When it debuted at the showcase, it was a hit. People were drawn to the fading and evolving light patterns and were delighted when it lit up as they blew on it. I didn’t have to explain much. People seemed to really get it.
The Dare
In early May, I showed a video clip of the study to local gallery owner Cherri Lakay of Anno Domini. She surprised me by daring me to make it for an upcoming art festival called SubZERO. I hesitated, mostly because I thought building the prototype had already been a lot of work.

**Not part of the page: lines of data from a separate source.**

Lemma finalize_sound id : always keeps_sound (finalize_manifest id).
Proof.
  unfold finalize_manifest. always_steps. repeat (case_match; always_steps).
  - by apply on_disk_sound, atomic_write_untouched, irrelevant_dir.
  - apply persist_phase_sound.
  - apply append_event_sound.
Qed.

Lemma persist_reservation_sound r : always keeps_sound (persist_reservation r).
Proof. by apply on_disk_sound, atomic_write_untouched, irrelevant_dir. Qed.

(** ** Ingesting a frame *)
Lemma atomic_write_steady p b d : outcomes d = [] → atomic_write p b d = (Ok tt, put_file p b d).
Proof. intros Ho. unfold atomic_write, all_or_nothing, storage. by rewrite Ho. Qed.

Lemma semantic_write_steady p b d r d' : outcomes d = [] → semantic_write p b d = (r, d') →
  (files d !! p = None ∧ r = Ok tt ∧ d' = put_file p b d) ∨
  (d' = d ∧ is_Some (files d !! p) ∧ (r = Ok tt → files d !! p = Some b)).
Proof.
  intros Ho. unfold semantic_write. rewrite prog_bind_eq. unfold reading at 1, exists_file.
  destruct (files d !! p) as [c|] eqn:Ef.
  - rewrite bool_decide_eq_true_2 by by eexists. rewrite prog_bind_eq. unfold reading, checked.
    destruct (read_limited p MAX_PAYLOAD_BYTES d) as [c'|e] eqn:Er; intros [= <- <-]; right; (split_and!; [done|by eexists|]); [|done].
    apply read_limited_Ok in Er as [Er _]. rewrite Er in Ef. injection Ef as <-. intros Hc%refuse_Ok%negb_false_iff%bool_decide_eq_true.
    congruence.
  - rewrite bool_decide_eq_false_2 by (by intros [? ?]). rewrite atomic_write_steady by done. intros [= <- <-]. by left.
Qed.

Lemma listed_commitment c : listed "commitments" "bin" (commitment_path c).
Proof.
  apply (listed_ext "commitments" "bin"); [|by repeat constructor]. apply to_hex_nonempty. intros En.
  pose proof (commitment_id_length c) as HL. by rewrite En in HL.
Qed.

Lemma listed_frame f : listed "frames" "frame" (frame_path f).
Proof.
  apply (listed_ext "frames" "frame"); [|by repeat constructor]. apply to_hex_nonempty. intros En.
  pose proof (f_equal length En) as HL. unfold semantic_frame_id in HL. by rewrite length_sha256 in HL.
Qed.

Lemma commitment_path_inj c c' : commitment_path c = commitment_path c' → commitment_id c = commitment_id c'.
Proof.
  unfold commitment_path, in_dir. intros [= Eh]. apply app_inv_tail in Eh.
  apply (f_equal from_hex) in Eh. rewrite !from_to_hex in Eh. by injection Eh.
Qed.

Lemma frame_path_same f g : f_kind f = f_kind g → f_payload f = f_payload g → frame_path f = frame_path g.
Proof. intros Ek Ep. unfold frame_path, semantic_frame_id. by rewrite Ek, Ep. Qed.

Lemma read_paths_put dir ext p b d : listed dir ext p → files d !! p = None →
  read_paths_with_extension dir ext (put_file p b d) ≡ₚ p :: read_paths_with_extension dir ext d.
Proof.
  intros Hl Hn. apply read_paths_new; [done|done|]. intros q _. cbn [files put_file].
  destruct (decide (q = p)) as [->|Hq]; [rewrite lookup_insert_eq; naive_solver|].
  rewrite lookup_insert_ne by done. naive_solver.
Qed.

Lemma load_stored s op : load_proposal s = Ok op → stored_proposal (disk s) = Ok op.
Proof.
  unfold load_proposal, stored_proposal. case_if; [|done]. intros El.
  apply bind_Ok in El as (w & -> & El). cbn [mbind result_bind]. apply bind_Ok in El as (p & -> & El). cbn [mbind result_bind].
  apply bind_Ok in El as ([] & -> & El). cbn [mbind result_bind]. by apply bind_Ok in El as ([] & _ & El).
Qed.

Lemma proposal_or_Ok m s p : proposal_or m s = Ok p ↔ load_proposal s = Ok (Some p).
Proof. unfold proposal_or. rewrite bind_Ok. setoid_rewrite ok_or_Ok. naive_solver. Qed.

Lemma batch_error_Ok {A} (r : protocol A) a : batch_error r = Ok a ↔ r = Ok a.
Proof. destruct r; naive_solver. Qed.

Lemma origin_authorized f s op : stored_proposal (disk s) = Ok op → verify_origin_authorization f s = Ok tt →
  authorized op f.
Proof.
  intros Ep. unfold verify_origin_authorization, authorized. destruct (f_kind f).
  - intros Ev. apply bind_Ok in Ev as (p & Eq%batch_error_Ok & Ev). apply bind_Ok in Ev as ([] & _ & Ev). by exists p.
  - intros Ev. apply bind_Ok in Ev as (p & Eq%proposal_or_Ok%load_stored & Ev).
    apply bind_Ok in Ev as (c & Ec%batch_error_Ok & Ev). exists p, c. split_and!; congruence.
  - intros Hn%refuse_Ok%bool_decide_eq_false. by apply eq_None_not_Some.
  - intros Hn%refuse_Ok%bool_decide_eq_false. by apply eq_None_not_Some.
Qed.

(** A session that has stored the body of a frame, but not yet the frame. *)
Record staged (f : SignedFrame) (fs : list SignedFrame) (op : option Proposal)
    (cs : list (ParticipantCommitment * SignedFrame)) (s : Session) : Prop := {
  sg_proposal : stored_proposal (disk s) = Ok op;
  sg_config : config_ok s;
  sg_pool : pool_ok s op cs;
  sg_frames : frames_ok s op fs;
  sg_commits : cs.*2 ≡ₚ filter is_commitment (f :: fs);
  sg_authorized : authorized op f;
  sg_fresh : files (disk s) !! frame_path f = None;
  sg_steady : outcomes (disk s) = [];
}.

Lemma frame_files q f : q.1 ≠ lit "frames" → q ≠ frame_path f.
Proof. by intros Hq ->. Qed.

(** Storing the frame completes a staged session. *)
Lemma store_frame f fs op cs s : staged f fs op cs s → authentic f →
  stored_frame_bytes s + frame_size f ≤ max_session_bytes (relay_policy s) →
  sound (set_frame_bytes (stored_frame_bytes s + frame_size f)
    (set_disk (put_file (frame_path f) (to_wire f) (disk s)) s)).
Proof.
  intros [Ep Hcf Hpo Hfo Hc Hz Hn Ho] Ha Hq. split; [|done].
  assert (∀ q, q.1 ≠ lit "frames" → <[frame_path f := to_wire f]> (files (disk s)) !! q = files (disk s) !! q) as Hd
    by (intros q Hq'; apply lookup_insert_ne; by apply not_eq_sym, frame_files).
  exists op, cs, (f :: fs). cbn [disk set_frame_bytes set_disk files put_file].
  split_and!; [|eapply config_ok_same; [..|exact Hcf]|eapply pool_ok_same; [..|exact Hpo]| |done]; try done.
  - rewrite <- Ep. apply stored_proposal_same. cbn [files put_file]. by apply Hd.
  - intros q Hr. cbn [disk set_disk files put_file]. apply Hd. destruct Hr as [->|[->| ->]]; done.
  - cbn [disk set_disk files put_file]. set_solver.
  - intros q Hr. cbn [disk set_disk files put_file]. apply Hd. rewrite Hr. done.
  - destruct Hfo as [P1 P2 P3 P4 P5 P6]. constructor; cbn [disk set_frame_bytes set_disk files put_file stored_frame_bytes relay_policy].
    + rewrite fmap_cons, <- P1. apply read_paths_put; [apply listed_frame|done].
    + constructor; [apply lookup_insert_eq|]. apply Forall_forall. intros g Hg. rewrite Forall_forall in P2.
      rewrite lookup_insert_ne; [by apply P2|]. intros Eq. specialize (P2 g Hg). cbn beta in P2. rewrite <- Eq in P2. congruence.
    + by constructor.
    + by constructor.
    + rewrite total_size_cons. lia.
    + rewrite total_size_cons. lia.
Qed.

(** A body that lands among files the index does not depend on, or was there already. *)
Lemma stage_quiet f fs op cs s d : sound s → stored_proposal (disk s) = Ok op → config_ok s → pool_ok s op cs →
  frames_ok s op fs → cs.*2 ≡ₚ filter is_commitment fs → authorized op f → ¬ is_commitment f →
  files (disk s) !! frame_path f = None → disk_untouched irrelevant (disk s) d → staged f fs op cs (set_disk d s).
Proof.
  intros [_ Ho] Ep Hcf Hpo Hfo Hc Hz Hk Hn [F O L R].
  assert (∀ q, relevant q → files d !! q = files (disk s) !! q) as Hq by (intros q Hr; apply F; unfold irrelevant; tauto).
  constructor; cbn [disk set_disk]; [|eapply config_ok_same; [..|exact Hcf]|eapply pool_ok_same; [..|exact Hpo]
    |eapply frames_ok_same; [..|exact Hfo]| |done| |auto]; try done.
  - rewrite <- Ep. apply stored_proposal_same, Hq. by do 3 right; left.
  - intros q Hr. apply Hq. unfold relevant. tauto.
  - intros q Hr. apply Hq. unfold relevant. tauto.
  - intros q Hr. apply Hq. unfold relevant. tauto.
  - by rewrite filter_cons, decide_False.
  - rewrite Hq; [done|]. unfold relevant. by do 5 right.
Qed.

Lemma set_disk_same s : set_disk (disk s) s = s.
Proof. by destruct s. Qed.

Lemma stage_proposal f fs cs s p : sound s → stored_proposal (disk s) = Ok None → config_ok s → pool_ok s None cs →
  frames_ok s None fs → cs.*2 ≡ₚ filter is_commitment fs → authentic f → f_kind f = KProposal → authorized None f →
  files (disk s) !! frame_path f = None → proposal_from_wire (f_payload f) = Ok p → require_live_proposal p = Ok tt →
  proposal_validate p = Ok tt → staged f fs (Some p) cs (set_disk (put_file PROPOSAL (f_payload f) (disk s)) s).
Proof.
  intros [_ Ho] Ep Hcf Hpo Hfo Hc Ha Hk Hz Hn Ew El Ev.
  assert (cs = []) as ->.
  { destruct cs as [|x cs]; [done|]. pose proof (po_committed _ _ _ Hpo) as Hcm.
    apply Forall_cons in Hcm as [(q & Eq & _) _]. discriminate. }
  assert (∀ q, q ≠ PROPOSAL → <[PROPOSAL := f_payload f]> (files (disk s)) !! q = files (disk s) !! q) as Hd
    by (intros q Hq; by apply lookup_insert_ne).
  assert (1 ≤ participant_count p) as Hcount.
  { unfold proposal_validate in Ev. apply bind_Ok in Ev as ([] & _ & Ev). apply bind_Ok in Ev as ([] & Ev%ensure_Ok & _).
    by bool_props. }
  constructor; cbn [disk set_disk files put_file outcomes]; [|eapply config_ok_same; [..|exact Hcf]| |
    | | | |done]; try done.
  - unfold stored_proposal, exists_file. cbn [files put_file]. rewrite lookup_insert_eq, bool_decide_eq_true_2 by by eexists.
    rewrite (proj2 (read_limited_Ok _ _ _ (f_payload f))) by (split; [apply lookup_insert_eq|by apply authentic_payload]).
    rewrite bind_of_Ok, Ew. cbn [batch_error]. rewrite bind_of_Ok, El. by rewrite bind_of_Ok.
  - intros q Hr. cbn [disk set_disk files put_file]. apply Hd. intros ->. destruct Hr as [Hr|[Hr|Hr]]; by vm_compute in Hr.
  - cbn [disk set_disk files put_file]. set_solver.
  - assert (pool_ok (set_disk (put_file PROPOSAL (f_payload f) (disk s)) s) None []) as Hpo'.
    { eapply pool_ok_same; [..|exact Hpo]; try done. intros q Hq. apply Hd. by intros ->. }
    destruct Hpo' as [P1 P2 P3 P4 P5 P6 P7]. constructor; try done. cbn [length participant_cap] in *. lia.
  - assert (frames_ok (set_disk (put_file PROPOSAL (f_payload f) (disk s)) s) None fs) as Hfo'.
    { eapply frames_ok_same; [..|exact Hfo]; try done. intros q Hq. apply Hd. by intros ->. }
    destruct Hfo' as [P1 P2 P3 P4 P5 P6]. constructor; try done. eapply Forall_impl; [exact P4|].
    intros g Hg. unfold authorized in *. destruct (f_kind g); try done. by destruct Hg as (? & ? & ? & _).
  - rewrite filter_cons, decide_False; [done|]. unfold is_commitment. by rewrite Hk.
  - unfold authorized in *. by rewrite Hk in *.
  - by rewrite Hd.
Qed.

Lemma stage_commitment f fs cs s p c : sound s → stored_proposal (disk s) = Ok (Some p) → config_ok s →
  pool_ok s (Some p) cs → frames_ok s (Some p) fs → cs.*2 ≡ₚ filter is_commitment fs → authentic f →
  is_commitment f → authorized (Some p) f → files (disk s) !! frame_path f = None →
  commitment_from_wire p (f_payload f) = Ok c → files (disk s) !! commitment_path c = None →
  Z.of_nat (length (pool s)) < Z.min (max_commitments (relay_policy s)) (participant_count p) →
  f_sender f ∉ commitment_senders s → existsb (λ e, collides e c) (pool s) = false →
  staged f fs (Some p) (cs ++ [(c, f)])
    (admit_commitment c (f_sender f) (set_disk (put_file (commitment_path c) (f_payload f) (disk s)) s)).
Proof.
  intros [_ Ho] Ep Hcf Hpo Hfo Hc Ha Hk Hz Hn Ew Hpath Hcap Hs Hcol.
  assert (∀ q, q.1 ≠ lit "commitments" → <[commitment_path c := f_payload f]> (files (disk s)) !! q = files (disk s) !! q) as Hd
    by (intros q Hq; apply lookup_insert_ne; by intros <-).
  constructor; cbn [disk set_disk admit_commitment files put_file outcomes]; [|eapply config_ok_same; [..|exact Hcf]| |
    eapply frames_ok_same; [..|exact Hfo]| |done| |done]; try done.
  - rewrite <- Ep. apply stored_proposal_same. by apply Hd.
  - intros q Hr. apply Hd. destruct Hr as [->|[->| ->]]; done.
  - cbn [disk set_disk admit_commitment files put_file loose]. set_solver.
  - destruct Hpo as [P1 P2 P3 P4 P5 P6 P7]. constructor;
      cbn [disk set_disk admit_commitment files put_file pool relay_policy commitment_senders].
    + by rewrite fmap_app, P1.
    + rewrite read_paths_put by (apply listed_commitment || done). rewrite P2, !fmap_app. cbn. by rewrite Permutation_cons_append.
    + apply Forall_app. split; [|constructor; [|constructor]].
      * apply Forall_forall. intros x Hx. rewrite Forall_forall in P3. destruct (P3 x Hx) as (q & Eq & Ex & Ef).
        exists q. split_and!; [done|done|]. cbn [disk set_disk admit_commitment files put_file].
        rewrite lookup_insert_ne; [done|]. intros E'. rewrite <- E' in Ef. congruence.
      * exists p. split_and!; [done|done|apply lookup_insert_eq].
    + rewrite fmap_app. apply distinct_pool_snoc; [done|]. by rewrite <- P1.
    + rewrite length_app. cbn [length participant_cap] in *. rewrite P1, length_fmap in Hcap. lia.
    + rewrite P6, !fmap_app, list_to_set_app_L. cbn. set_solver.
    + rewrite !fmap_app. apply NoDup_app. split_and!; [done| |apply NoDup_singleton].
      intros x Hx ->%list_elem_of_singleton. apply Hs. rewrite P6. by apply elem_of_list_to_set.
  - intros q Hr. apply Hd. by rewrite Hr.
  - rewrite fmap_app, filter_cons, decide_True by done. cbn. rewrite Hc. symmetry. apply Permutation_cons_append.
  - by rewrite Hd.
Qed.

Her fateful words, “you should get all Tom Sawyer on it.”
So, a plan gestated while working on some music for my next album. It was going to be expensive and time consuming and I wasn’t looking forward to folding 1,500 rice paper balloons. A friend reminded me about the concept of the piece itself, “isn’t it about collaboration anyway? Get some people to help.”
I decided to ask 10 people to get 10 more people together for folding parties, with the goal of coming up with 150 balloons at each party. I would give a brief speech and demo the folding. The scheme was simple enough, but became a complex web of logistics I hadn’t counted on.

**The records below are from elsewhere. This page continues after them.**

(* ===== verification/AccountTypes.v ===== *)
(** * The configuration of the account wallet (ffi)

    The data types of [ffi/src/account.rs] and [ffi/src/production_issuance.rs]: observation
    checks, the production registry release with its rollout caps, issuance policies and
    the account configuration, with the default values of their fields. *)

From S2P Require Import Prelude Text Field Commitments Kernel Anchor Batch Chain Accept Instrument AccountText.
#[local] Open Scope Z_scope.

(** ** Observations *)
Inductive ObservationMode := MOff | MObserve | MRequire.
Inductive ObservationKind := RawTransactionApi | DirectP2pRelay | ExperimentalP2pPossession | ConfirmedSpv.
Inductive ObservationResult := Observed | Submitted | Unavailable | ObsError | NotChecked.

#[export] Instance observation_mode_eq_dec : EqDecision ObservationMode.
Proof. solve_decision. Defined.
#[export] Instance observation_kind_eq_dec : EqDecision ObservationKind.
Proof. solve_decision. Defined.
#[export] Instance observation_result_eq_dec : EqDecision ObservationResult.
Proof. solve_decision. Defined.

Record ObservationCheck := {
  oc_id : rstring;
  oc_kind : ObservationKind;
  oc_endpoint : option rstring;
  oc_mode : ObservationMode;
  oc_pin_profile : option rstring;
  oc_fingerprints : list rstring;
  oc_max_age_seconds : Z;
}.
#[export] Instance observation_check_eq_dec : EqDecision ObservationCheck.
Proof. solve_decision. Defined.

Record ObservationEvidence := {
  ev_check_id : rstring;
  ev_endpoint : option rstring;
  ev_result : ObservationResult;
  ev_started_at_ms : Z;
  ev_completed_at_ms : Z;
  ev_cached_at_ms : Z;
  ev_profile : option rstring;
  ev_fingerprints : list rstring;
  ev_raw_transaction_hex : option rstring;
  ev_detail : option rstring;
}.
#[export] Instance observation_evidence_eq_dec : EqDecision ObservationEvidence.
Proof. solve_decision. Defined.

(** ** The production registry *)
Record UsdIssuerPolicy := { ui_manifest : InstrumentManifestV1; ui_priority : Z }.

Inductive ProductionActivationPhase := Candidate | Limited | General.
#[export] Instance activation_phase_eq_dec : EqDecision ProductionActivationPhase.
Proof. solve_decision. Defined.

Record ProductionRolloutPolicy := {
  phase : ProductionActivationPhase;
  max_transfer_base_units : Z;
  max_batch_total_base_units : Z;
  max_rolling_24h_outgoing_base_units : Z;
  max_rolling_24h_operations : Z;
  max_batch_recipients : Z;
  max_reserve_allocation_sats : Z;
  max_miner_fee_sats : Z;
}.

Record ProductionIssuancePolicyRef := { ir_asset_id : rstring; ir_policy_commitment : rstring }.

Record ProductionUsdRegistryRelease := {
  rr_format_version : Z;
  rr_registry_version : Z;
  rr_deployment_id : rstring;
  rr_issuers : list UsdIssuerPolicy;
  rr_rollout : ProductionRolloutPolicy;
  rr_source_revision : rstring;
  rr_approval_receipts : list rstring;
  rr_issuance_policy_commitments : list ProductionIssuancePolicyRef;
  rr_commitment : rstring;
}.

Record ProductionUsdRegistryFloor := { fl_registry_version : Z; fl_commitment : rstring }.
#[export] Instance registry_floor_eq_dec : EqDecision ProductionUsdRegistryFloor.
Proof. solve_decision. Defined.

Inductive ProductionUsdRegistryState := NotApplicable | Unconfigured | Current | Rollback | Conflict.
#[export] Instance registry_state_eq_dec : EqDecision ProductionUsdRegistryState.
Proof. solve_decision. Defined.

Definition registry_state_as_str (s : ProductionUsdRegistryState) : string :=
  match s with NotApplicable => "not_applicable" | Unconfigured => "unconfigured" | Current => "current"
             | Rollback => "rollback" | Conflict => "conflict" end.

Definition registry_write_block_reason (s : ProductionUsdRegistryState) : option string :=
  match s with
  | Rollback => Some "production_registry_rollback"%string
  | Conflict => Some "production_registry_conflict"%string
  | NotApplicable | Unconfigured | Current => None
  end.

(** ** Issuance policies and authorizations *)
Record ProductionIssuancePolicy := {
  ip_format_version : Z;
  ip_policy_version : Z;
  ip_deployment_id : rstring;
  ip_registry_version : Z;
  ip_asset_id : rstring;
  ip_authority_public_keys : list rstring;
  ip_signature_threshold : Z;
  ip_max_authorization_base_units : Z;
  ip_max_cumulative_supply_base_units : Z;
  ip_max_authorization_lifetime_seconds : Z;
  ip_valid_from : Z;
  ip_expires_at : Z;
  ip_source_revision : rstring;
  ip_approval_receipts : list rstring;
  ip_commitment : rstring;
}.

Record ProductionAuthoritySignature := { as_authority_public_key : rstring; as_signature_compact : rstring }.
#[export] Instance authority_signature_eq_dec : EqDecision ProductionAuthoritySignature.
Proof. solve_decision. Defined.

Record ProductionMintAuthorization := {
  ma_format_version : Z;
  ma_authorization_id : rstring;
  ma_deployment_id : rstring;
  ma_registry_commitment : rstring;
  ma_issuance_policy_commitment : rstring;
  ma_asset_id : rstring;
  ma_to_owner : rstring;
  ma_amounts : list Z;
  ma_funding_outpoint : rstring;
  ma_sequence : Z;
  ma_supply_before : Z;
  ma_supply_after : Z;
  ma_not_before : Z;
  ma_expires_at : Z;
  ma_approval_receipts : list rstring;
  ma_signatures : list ProductionAuthoritySignature;
}.
#[export] Instance mint_authorization_eq_dec : EqDecision ProductionMintAuthorization.
Proof. solve_decision. Defined.

(** ** The account configuration *)
Inductive AccountRole := Primary | Linked.
#[export] Instance account_role_eq_dec : EqDecision AccountRole.
Proof. solve_decision. Defined.

Record AccountConfig := {
  cf_version : Z;
  cf_deployment_id : rstring;
  cf_network : rstring;
  cf_esplora_url : rstring;
  cf_peers : list rstring;
  cf_verification_peers : list rstring;
  cf_verification_timeout_secs : Z;
  cf_max_verification_blocks : Z;
  cf_role : AccountRole;
  cf_backup_verified : bool;
  cf_expected_device_binding_commitment : option rstring;
  cf_required_confirmations : Z;
  cf_stop_gap : Z;
  cf_parallel_requests : Z;
  cf_esplora_request_timeout_secs : Z;
  cf_esplora_max_retries : Z;
  cf_observation_checks : list ObservationCheck;
  cf_required_raw_observer_quorum : Z;
  cf_watch_external_descriptor : option rstring;
  cf_watch_internal_descriptor : option rstring;
  cf_watch_owner : option rstring;
  cf_usd_issuers : list UsdIssuerPolicy;
  cf_production_usd_registry : option ProductionUsdRegistryRelease;
  cf_production_issuance_policies : list ProductionIssuancePolicy;
  cf_max_fee_sats : option Z;
}.

(** The assignments to fields of a mutable configuration. *)
Definition with_observation (checks : list ObservationCheck) (quorum : Z) (c : AccountConfig) : AccountConfig := {|
  cf_version := cf_version c; cf_deployment_id := cf_deployment_id c; cf_network := cf_network c;
  cf_esplora_url := cf_esplora_url c; cf_peers := cf_peers c; cf_verification_peers := cf_verification_peers c;
  cf_verification_timeout_secs := cf_verification_timeout_secs c;
  cf_max_verification_blocks := cf_max_verification_blocks c; cf_role := cf_role c;
  cf_backup_verified := cf_backup_verified c;
  cf_expected_device_binding_commitment := cf_expected_device_binding_commitment c;
  cf_required_confirmations := cf_required_confirmations c; cf_stop_gap := cf_stop_gap c;
  cf_parallel_requests := cf_parallel_requests c;
  cf_esplora_request_timeout_secs := cf_esplora_request_timeout_secs c;
  cf_esplora_max_retries := cf_esplora_max_retries c; cf_observation_checks := checks;
  cf_required_raw_observer_quorum := quorum; cf_watch_external_descriptor := cf_watch_external_descriptor c;
  cf_watch_internal_descriptor := cf_watch_internal_descriptor c; cf_watch_owner := cf_watch_owner c;
  cf_usd_issuers := cf_usd_issuers c; cf_production_usd_registry := cf_production_usd_registry c;
  cf_production_issuance_policies := cf_production_issuance_policies c; cf_max_fee_sats := cf_max_fee_sats c |}.

Definition with_issuers (issuers : list UsdIssuerPolicy) (max_fee : option Z) (c : AccountConfig) : AccountConfig := {|
  cf_version := cf_version c; cf_deployment_id := cf_deployment_id c; cf_network := cf_network c;
  cf_esplora_url := cf_esplora_url c; cf_peers := cf_peers c; cf_verification_peers := cf_verification_peers c;
  cf_verification_timeout_secs := cf_verification_timeout_secs c;
  cf_max_verification_blocks := cf_max_verification_blocks c; cf_role := cf_role c;
  cf_backup_verified := cf_backup_verified c;
  cf_expected_device_binding_commitment := cf_expected_device_binding_commitment c;
  cf_required_confirmations := cf_required_confirmations c; cf_stop_gap := cf_stop_gap c;
  cf_parallel_requests := cf_parallel_requests c;
  cf_esplora_request_timeout_secs := cf_esplora_request_timeout_secs c;
  cf_esplora_max_retries := cf_esplora_max_retries c; cf_observation_checks := cf_observation_checks c;
  cf_required_raw_observer_quorum := cf_required_raw_observer_quorum c;
  cf_watch_external_descriptor := cf_watch_external_descriptor c;
  cf_watch_internal_descriptor := cf_watch_internal_descriptor c; cf_watch_owner := cf_watch_owner c;
  cf_usd_issuers := issuers; cf_production_usd_registry := cf_production_usd_registry c;
  cf_production_issuance_policies := cf_production_issuance_policies c; cf_max_fee_sats := max_fee |}.

Definition validate_esplora_client_policy (c : AccountConfig) : account () :=
  reject (negb ((1 <=? cf_esplora_request_timeout_secs c) && (cf_esplora_request_timeout_secs c <=? 60)))
    "invalid_config" "Esplora request timeout must be between 1 and 60 seconds";;
  reject (3 <? cf_esplora_max_retries c) "invalid_config" "Esplora request retries must not exceed 3".

(** ** Operation states *)
Inductive OperationState :=
  | Planned | FeeReserved | ProofReady | SignedPersisted | BroadcastUnobserved | Broadcast | InMempool
  | Confirmed | ConsignmentDelivered | ProtocolRejected | Cancelled.
#[export] Instance operation_state_eq_dec : EqDecision OperationState.
Proof. solve_decision. Defined.

Definition operation_state_as_str (s : OperationState) : string :=
  match s with
  | Planned => "planned" | FeeReserved => "fee_reserved" | ProofReady => "proof_ready"
  | SignedPersisted => "signed_persisted" | BroadcastUnobserved => "broadcast_unobserved"
  | Broadcast => "broadcast" | InMempool => "mempool" | Confirmed => "confirmed"
  | ConsignmentDelivered => "consignment_delivered" | ProtocolRejected => "protocol_rejected"
  | Cancelled => "cancelled"
  end.

Record TransferRequest := { tq_asset_id : rstring; tq_to_owner : rstring; tq_amount : Z }.

Record IssuanceRequest := {
  iq_asset_id : rstring;
  iq_to_owner : option rstring;
  iq_amounts : list Z;
  iq_production_authorization : option ProductionMintAuthorization;
}.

In the end, it turned out to be an inspiring and fun experience. 78 people helped out in all, with a wide range of ages and backgrounds.
From square to cube
Pacifica, CA
Pacifica, CA
Pacifica, CA
Pacifica, CA
Saratoga, CA
San Jose, CA
San Jose, CA
San Francisco, CA
San Luis Obispo, CA
Palatka, FL
Palatka, FL
Palatka, FL
San Jose, CA
San Jose, CA
San Jose, CA
San Jose, CA
San Jose, CA
Some of the finished balloons
Building Embers
The prototype worked well enough that I thought scaling it up would just be a matter of quantity. But, issues arose that I hadn’t dealt with in the quick paced immersive workshop. Voltage stabilization and distribution, memory limitations, cost escalation, and platform design were all new challenges.
The core of the piece was an Arduino Mega 2560, followed by 25 strands of 50-count WS2811 LEDs, 16 improved Modern Device wind sensors (Rev. P), and 300 ft. of calligraphy grade rice paper. Plenty of trips to Fry’s Electronics yielded spools of wire in many gauges, CAT6 cabling for the data squids, breadboards, and much more.
My living room was transformed into a mad scientist lab for the next month.
Cluster layout
LED clusters in the ring
Modern Device Wind Sensors (Rev. P)
Arduino tinkering
Classic mad scientist switch
5v power distribution
5v and 9v power bricks
Testing the sensors
Arduino with CAT6 data line distribution
1,250 WS2811 LEDs
Handmade stands for the wind sensors
Sensor layout with power and data squids
Installation
Just a few days before SubZERO, my house lit up in an amber glow. The LED arrays were dutifully glittering and waning in response to wavering breaths. The power and data squids had been laid out and the Arduino script was close to being finished.
I was confident it would work and was only worried about ambient wind at that point. A friend had built a solid platform table for the project and came over the day of the festival to pick up the project. We took it downtown and found my spot on First St. After unloading and setting up the display tent, I began connecting the electronics.
After a series of resource compromises, I had ended up with 1,250 LEDs and around 1,400 paper balloons. The balloons had to be attached to each LED by hand and that took a while. I tested the power and and data connections and laid out the sensors.
Winding the LED strands in small mounds on the platform took a long time and I was careful not to crush the paper balloons. It was good to have friends and a cousin from San Luis Obispo for help.
Sensors getting hooked up
Platform setup
Lighting the Fire
I flipped the switches for the Arduino assembly, the LED power brick, and then the sensor array. My friends watched expectantly as precisely nothing happened. After a half hour of panicked debugging, it started to light up but with all the wrong colors and behavior. It wasn’t working.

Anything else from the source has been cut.